:: Exercise inputs ::

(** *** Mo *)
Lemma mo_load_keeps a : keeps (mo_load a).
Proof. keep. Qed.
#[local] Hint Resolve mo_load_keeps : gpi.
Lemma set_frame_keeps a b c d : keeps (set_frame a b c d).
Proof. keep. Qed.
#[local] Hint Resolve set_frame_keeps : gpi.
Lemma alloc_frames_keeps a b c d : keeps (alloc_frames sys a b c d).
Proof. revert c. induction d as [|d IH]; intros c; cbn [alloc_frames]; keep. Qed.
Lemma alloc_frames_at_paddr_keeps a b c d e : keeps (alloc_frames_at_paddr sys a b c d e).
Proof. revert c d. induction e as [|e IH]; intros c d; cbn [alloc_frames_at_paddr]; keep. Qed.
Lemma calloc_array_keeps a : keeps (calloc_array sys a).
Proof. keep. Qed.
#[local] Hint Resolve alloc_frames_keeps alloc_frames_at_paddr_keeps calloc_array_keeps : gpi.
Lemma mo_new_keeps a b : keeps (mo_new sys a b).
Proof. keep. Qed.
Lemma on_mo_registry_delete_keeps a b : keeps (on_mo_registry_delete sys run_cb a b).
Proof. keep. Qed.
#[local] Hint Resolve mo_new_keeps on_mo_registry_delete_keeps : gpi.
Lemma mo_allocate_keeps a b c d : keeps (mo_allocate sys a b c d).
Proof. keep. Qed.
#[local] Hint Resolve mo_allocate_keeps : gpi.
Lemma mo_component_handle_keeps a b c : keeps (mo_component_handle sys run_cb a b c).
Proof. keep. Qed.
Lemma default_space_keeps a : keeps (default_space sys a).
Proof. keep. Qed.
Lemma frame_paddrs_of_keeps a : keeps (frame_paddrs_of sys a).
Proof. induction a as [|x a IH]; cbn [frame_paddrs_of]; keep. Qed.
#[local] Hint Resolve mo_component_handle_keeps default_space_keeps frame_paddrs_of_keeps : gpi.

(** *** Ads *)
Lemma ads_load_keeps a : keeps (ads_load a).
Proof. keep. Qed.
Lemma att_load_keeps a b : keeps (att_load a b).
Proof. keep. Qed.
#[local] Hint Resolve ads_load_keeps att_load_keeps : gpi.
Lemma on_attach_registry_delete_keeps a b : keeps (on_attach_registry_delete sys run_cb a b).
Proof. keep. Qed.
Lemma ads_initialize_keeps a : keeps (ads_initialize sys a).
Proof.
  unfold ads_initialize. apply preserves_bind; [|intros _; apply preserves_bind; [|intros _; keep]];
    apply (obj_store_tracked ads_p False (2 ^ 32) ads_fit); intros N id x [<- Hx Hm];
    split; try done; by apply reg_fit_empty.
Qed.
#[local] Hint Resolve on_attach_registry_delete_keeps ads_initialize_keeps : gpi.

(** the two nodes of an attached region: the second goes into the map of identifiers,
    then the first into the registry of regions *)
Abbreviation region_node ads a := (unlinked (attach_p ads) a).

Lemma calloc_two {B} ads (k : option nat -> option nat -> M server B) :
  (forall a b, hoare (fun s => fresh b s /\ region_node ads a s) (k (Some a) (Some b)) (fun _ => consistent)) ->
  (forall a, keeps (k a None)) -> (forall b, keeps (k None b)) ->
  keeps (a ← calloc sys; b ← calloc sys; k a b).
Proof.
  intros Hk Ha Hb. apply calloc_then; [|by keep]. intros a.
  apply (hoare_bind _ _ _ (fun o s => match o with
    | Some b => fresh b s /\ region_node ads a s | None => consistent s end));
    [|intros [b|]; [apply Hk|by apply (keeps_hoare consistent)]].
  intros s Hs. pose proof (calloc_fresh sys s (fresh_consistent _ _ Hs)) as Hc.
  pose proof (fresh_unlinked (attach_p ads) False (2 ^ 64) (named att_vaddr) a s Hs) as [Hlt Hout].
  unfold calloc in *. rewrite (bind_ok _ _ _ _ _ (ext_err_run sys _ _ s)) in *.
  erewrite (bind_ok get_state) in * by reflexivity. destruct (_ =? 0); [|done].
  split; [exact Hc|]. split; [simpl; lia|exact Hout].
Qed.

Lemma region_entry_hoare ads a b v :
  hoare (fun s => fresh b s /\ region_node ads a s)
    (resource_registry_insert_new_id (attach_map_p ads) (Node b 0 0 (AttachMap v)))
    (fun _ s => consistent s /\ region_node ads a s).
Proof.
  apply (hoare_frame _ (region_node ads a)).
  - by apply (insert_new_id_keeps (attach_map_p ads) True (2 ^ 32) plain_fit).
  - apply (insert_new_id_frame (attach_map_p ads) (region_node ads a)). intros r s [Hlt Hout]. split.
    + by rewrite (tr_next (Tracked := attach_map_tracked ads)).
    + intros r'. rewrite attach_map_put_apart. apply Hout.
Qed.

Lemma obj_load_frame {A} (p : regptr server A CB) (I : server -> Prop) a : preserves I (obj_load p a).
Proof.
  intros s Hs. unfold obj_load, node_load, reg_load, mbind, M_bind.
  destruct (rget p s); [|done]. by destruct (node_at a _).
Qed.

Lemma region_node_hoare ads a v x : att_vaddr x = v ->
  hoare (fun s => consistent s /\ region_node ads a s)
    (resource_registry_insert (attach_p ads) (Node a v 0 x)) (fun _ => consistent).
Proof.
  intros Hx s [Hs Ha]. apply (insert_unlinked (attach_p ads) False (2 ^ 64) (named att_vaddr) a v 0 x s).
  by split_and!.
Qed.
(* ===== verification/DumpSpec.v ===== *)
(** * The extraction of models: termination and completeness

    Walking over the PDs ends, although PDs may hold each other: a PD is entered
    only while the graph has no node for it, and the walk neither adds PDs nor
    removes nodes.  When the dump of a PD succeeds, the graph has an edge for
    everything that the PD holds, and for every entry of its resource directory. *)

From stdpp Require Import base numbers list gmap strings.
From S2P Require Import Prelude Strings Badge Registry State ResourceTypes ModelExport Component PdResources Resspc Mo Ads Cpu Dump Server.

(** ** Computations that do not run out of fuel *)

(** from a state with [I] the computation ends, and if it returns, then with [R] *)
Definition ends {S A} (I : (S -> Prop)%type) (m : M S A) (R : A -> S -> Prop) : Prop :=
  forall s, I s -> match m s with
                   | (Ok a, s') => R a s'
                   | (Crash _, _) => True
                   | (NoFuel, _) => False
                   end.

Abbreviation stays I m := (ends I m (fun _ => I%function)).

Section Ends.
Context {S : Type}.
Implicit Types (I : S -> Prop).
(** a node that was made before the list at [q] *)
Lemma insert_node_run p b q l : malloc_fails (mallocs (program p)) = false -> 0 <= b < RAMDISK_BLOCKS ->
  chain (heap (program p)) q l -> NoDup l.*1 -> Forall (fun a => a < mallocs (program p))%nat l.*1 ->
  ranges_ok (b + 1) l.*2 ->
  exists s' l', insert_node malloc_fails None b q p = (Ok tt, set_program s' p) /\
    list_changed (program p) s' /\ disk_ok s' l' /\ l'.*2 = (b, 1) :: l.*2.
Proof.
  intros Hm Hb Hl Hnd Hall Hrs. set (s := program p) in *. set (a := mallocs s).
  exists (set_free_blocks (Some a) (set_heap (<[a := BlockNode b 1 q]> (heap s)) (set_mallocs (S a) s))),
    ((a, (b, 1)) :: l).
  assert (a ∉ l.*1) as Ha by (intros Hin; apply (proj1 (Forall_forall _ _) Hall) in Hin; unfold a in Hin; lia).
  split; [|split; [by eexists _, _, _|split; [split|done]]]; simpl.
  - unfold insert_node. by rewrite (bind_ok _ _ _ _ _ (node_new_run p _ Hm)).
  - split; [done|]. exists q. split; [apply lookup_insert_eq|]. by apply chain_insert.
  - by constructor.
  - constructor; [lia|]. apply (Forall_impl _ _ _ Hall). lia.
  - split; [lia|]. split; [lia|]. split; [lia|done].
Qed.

:::
:: Exercise inputs ::

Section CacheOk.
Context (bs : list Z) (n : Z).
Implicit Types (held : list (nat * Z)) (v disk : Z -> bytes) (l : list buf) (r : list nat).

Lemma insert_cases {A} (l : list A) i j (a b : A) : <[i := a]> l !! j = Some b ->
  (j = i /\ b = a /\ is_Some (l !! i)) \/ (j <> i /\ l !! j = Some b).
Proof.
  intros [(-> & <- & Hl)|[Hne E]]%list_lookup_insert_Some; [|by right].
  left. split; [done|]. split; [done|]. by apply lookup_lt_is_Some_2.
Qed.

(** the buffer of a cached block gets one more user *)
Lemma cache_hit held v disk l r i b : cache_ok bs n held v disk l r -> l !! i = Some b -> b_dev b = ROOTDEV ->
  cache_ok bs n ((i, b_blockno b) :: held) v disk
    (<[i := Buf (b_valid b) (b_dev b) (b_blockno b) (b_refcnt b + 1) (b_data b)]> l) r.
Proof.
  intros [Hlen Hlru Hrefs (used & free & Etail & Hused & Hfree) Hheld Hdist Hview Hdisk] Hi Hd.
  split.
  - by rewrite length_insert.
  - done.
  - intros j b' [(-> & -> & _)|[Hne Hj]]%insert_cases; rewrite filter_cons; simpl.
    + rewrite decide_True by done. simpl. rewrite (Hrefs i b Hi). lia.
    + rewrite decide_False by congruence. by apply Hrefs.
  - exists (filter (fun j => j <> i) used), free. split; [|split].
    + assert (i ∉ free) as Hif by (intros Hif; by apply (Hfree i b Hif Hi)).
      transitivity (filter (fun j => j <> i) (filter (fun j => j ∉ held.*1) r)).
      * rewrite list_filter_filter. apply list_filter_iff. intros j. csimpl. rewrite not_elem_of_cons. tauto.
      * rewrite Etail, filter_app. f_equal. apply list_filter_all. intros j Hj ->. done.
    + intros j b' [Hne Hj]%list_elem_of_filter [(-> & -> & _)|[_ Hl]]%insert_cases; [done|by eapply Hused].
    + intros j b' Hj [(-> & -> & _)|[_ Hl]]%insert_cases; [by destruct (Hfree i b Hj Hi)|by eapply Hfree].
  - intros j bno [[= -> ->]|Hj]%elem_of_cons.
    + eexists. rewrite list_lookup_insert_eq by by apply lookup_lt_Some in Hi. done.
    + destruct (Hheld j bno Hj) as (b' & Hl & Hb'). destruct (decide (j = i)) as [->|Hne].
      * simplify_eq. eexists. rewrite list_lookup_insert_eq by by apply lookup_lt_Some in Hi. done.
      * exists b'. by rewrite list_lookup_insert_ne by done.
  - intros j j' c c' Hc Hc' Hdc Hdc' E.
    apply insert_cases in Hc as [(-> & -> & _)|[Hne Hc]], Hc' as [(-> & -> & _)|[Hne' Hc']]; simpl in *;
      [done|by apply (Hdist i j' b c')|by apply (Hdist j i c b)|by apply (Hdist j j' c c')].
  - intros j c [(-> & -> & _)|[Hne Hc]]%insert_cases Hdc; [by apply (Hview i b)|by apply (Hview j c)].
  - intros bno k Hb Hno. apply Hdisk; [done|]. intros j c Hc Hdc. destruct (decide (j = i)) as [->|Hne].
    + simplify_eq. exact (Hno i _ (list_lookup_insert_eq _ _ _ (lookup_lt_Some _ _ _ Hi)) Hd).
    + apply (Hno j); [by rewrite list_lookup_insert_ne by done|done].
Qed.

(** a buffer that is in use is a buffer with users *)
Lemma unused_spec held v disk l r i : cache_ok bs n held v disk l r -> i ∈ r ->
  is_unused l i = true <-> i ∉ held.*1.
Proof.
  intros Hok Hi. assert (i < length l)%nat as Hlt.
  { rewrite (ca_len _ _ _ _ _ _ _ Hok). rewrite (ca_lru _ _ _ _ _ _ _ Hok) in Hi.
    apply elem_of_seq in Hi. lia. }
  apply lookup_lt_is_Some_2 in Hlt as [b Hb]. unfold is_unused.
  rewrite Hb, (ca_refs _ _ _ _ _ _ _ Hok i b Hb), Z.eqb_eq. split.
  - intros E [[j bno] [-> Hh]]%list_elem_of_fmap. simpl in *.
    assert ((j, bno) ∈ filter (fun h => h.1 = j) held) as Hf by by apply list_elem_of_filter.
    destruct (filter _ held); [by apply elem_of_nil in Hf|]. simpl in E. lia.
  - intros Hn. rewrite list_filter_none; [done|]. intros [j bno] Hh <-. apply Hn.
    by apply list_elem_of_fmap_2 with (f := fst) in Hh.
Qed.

:::

*Your assignment*
From the data above, output exactly the lines between the one containing "Lemma region_entry_hoare ads" and the one containing "only while the", counting both of them.

*Task result*
Lemma region_entry_hoare ads a b v :
  hoare (fun s => fresh b s /\ region_node ads a s)
    (resource_registry_insert_new_id (attach_map_p ads) (Node b 0 0 (AttachMap v)))
    (fun _ s => consistent s /\ region_node ads a s).
Proof.
  apply (hoare_frame _ (region_node ads a)).
  - by apply (insert_new_id_keeps (attach_map_p ads) True (2 ^ 32) plain_fit).
  - apply (insert_new_id_frame (attach_map_p ads) (region_node ads a)). intros r s [Hlt Hout]. split.
    + by rewrite (tr_next (Tracked := attach_map_tracked ads)).
    + intros r'. rewrite attach_map_put_apart. apply Hout.
Qed.

Lemma obj_load_frame {A} (p : regptr server A CB) (I : server -> Prop) a : preserves I (obj_load p a).
Proof.
  intros s Hs. unfold obj_load, node_load, reg_load, mbind, M_bind.
  destruct (rget p s); [|done]. by destruct (node_at a _).
Qed.

Lemma region_node_hoare ads a v x : att_vaddr x = v ->
  hoare (fun s => consistent s /\ region_node ads a s)
    (resource_registry_insert (attach_p ads) (Node a v 0 x)) (fun _ => consistent).
Proof.
  intros Hx s [Hs Ha]. apply (insert_unlinked (attach_p ads) False (2 ^ 64) (named att_vaddr) a v 0 x s).
  by split_and!.
Qed.
(* ===== verification/DumpSpec.v ===== *)
(** * The extraction of models: termination and completeness

    Walking over the PDs ends, although PDs may hold each other: a PD is entered
    only while the graph has no node for it, and the walk neither adds PDs nor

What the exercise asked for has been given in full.